はい、弟の影響で子供の頃から好きです。特に「ウルトラマンティガ」や「仮面ライダー龍騎」に思い入れがあって、家族で映画を観に行ったり握手会に行ったりもしました。なので『ウルトラマンゼロ THE MOVIE超決戦!ベリアル銀河帝国』の時もそうですが、本作でも自分が“特撮ヒロイン”という立場に立てるなんて夢のようで。
あの時も、ただ陸上クラブの通り道に円谷プロダクションがあった、という感じでした。だから改めて自分が幼い頃から勇気をもらっていたジャンルの作品でヒロインを演じることができるのは嬉しかったです。『ウルトラマンゼロ THE MOVIE超決戦!ベリアル銀河帝国』のエメラナ、本作で演じたユキノが、観てくれた子供達に「今度は自分がこんなヒロインになりたい」と思ってもらえるよう、私自身ちゃんと生きようって気持ちになれました。
――ご自身が好きな特撮ヒロインは誰ですか?
『仮面ライダーアギト』の真魚ちゃん(風谷真魚)です。
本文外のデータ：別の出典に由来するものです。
(** A sequence of calls on the same tool object; a call that raises
    leaves the object in the state it had reached. *)
Fixpoint run_ops (calls : list (ZoomOp * F)) (t : BetterZoom) : BetterZoom :=
  match calls with
  | [] => t
  | (op, factor) :: calls' => run_ops calls' (state_after (run_op op factor t))
  end.

(** The factor a call works with: [zoom_factor] when the argument
    compares equal to 0. *)
Definition effective_factor (t : BetterZoom) (factor : F) : F :=
  if feqb factor f0 then zoom_factor t else factor.

(** Python's [a / b] as a partial function. *)
Definition quotient (a b : F) : option F :=
  if feqb b f0 then None else Some (a / b).

(** The prospective pair [(new_index_factor, new_value_factor)] of a
    call, as the method computes it before any limit check; [None] when
    computing it raises [ZeroDivisionError]. *)
Definition prospective (op : ZoomOp) (factor : F) (t : BetterZoom)
  : option (F * F) :=
  let f := effective_factor t factor in
  let i := _index_factor t in
  let v := _value_factor t in
  let horizontal := is_h (orientation (component t)) in
  let keep (ni nv : F) :=
    (match axis t with AxisValue => i | _ => ni end,
     match axis t with AxisIndex => v | _ => nv end) in
  match op with
  | ZoomIn => Some (keep (i * f) (v * f))
  | ZoomOut =>
      match quotient i f, quotient v f with
      | Some ni, Some nv => Some (keep ni nv)
      | _, _ => None
      end
  | ZoomInX => Some (if horizontal then (i * f, v) else (i, v * f))
  | ZoomOutX =>
      if horizontal
      then option_map (fun ni => (ni, v)) (quotient i f)
      else option_map (fun nv => (i, nv)) (quotient v f)
  | ZoomInY => Some (if horizontal then (i, v * f) else (i * f, v))
  | ZoomOutY =>
      if horizontal
      then option_map (fun nv => (i, nv)) (quotient v f)
      else option_map (fun ni => (ni, v)) (quotient i f)
  end.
日常生活で大切なことをたくさん教えてくれる、なおかつ自分の特殊能力を活かすことのできる点が理想的だなと思いました。
――そのうえで、改めて本作で演じられたユキノのヒロイン像について教えてください。
まず本作のような特撮作品には、ユーモアの中にやはり一貫して社会風刺というものが表現されています。そこでのヒロインとなると、アラタ、つまりヒーローと同僚のヒロインか、ヒーローと全く違う普通の環境で日常を過ごしている子がヒロインとして成長するかのどちらかだと思うのですが、ユキノは前者ですね。また、雨音さん(濱田岳)と結婚していて、アラタとは元恋人である。その愛情と恋の違いのような部分を、女性としても、女優としてしっかり表現できたらと考えました。
やはり知性がある方って落ち着いていると思って。言葉だったり行動だったり、ちゃんと自分が納得してから行なっているのがわかるので、そういう冷静な部分を映画の前半戦で見せています。逆にアラタへの気持ちが押し出されて感情的になっていて、その振り幅でヒーローの持つ宿命、切なさや人とは一緒に過ごせない悲しさみたいなものが表現できたらいいなと思っていました。
――ユキノはアラタにまだ恋心を抱きつつ、雨音と結婚している点でも厚みのある女性キャラクターですよね。
ユキノは雨音さんをすごく尊敬していたと思うんですよ。人に対する姿勢や、仕事面でも。だから色んな思いがあったと思います。アラタに恋をしていたけど、彼が数年間いなくなって、そんな彼に最後何ができるかと考えた時、彼の追いかけた夢を応援しつつ、自分自身も幸せになることだと思って雨音さんと結婚したんだと思うんです。
ただ、やはり仕事を一緒にしていくうえでもギクシャクするより、お互い協力しあうことで生まれる絆や恋の方が心には残るものだから、アラタと再会してそれがまた前面に出てきたんじゃないかな。彼女の気持ちがわかるかと言われたら、本来は一人の人を愛し続けるべきだと思いますが、ちゃんと“自分の人生も進める”という選択は、アラタに対する愛情表現の一つでもあると思います。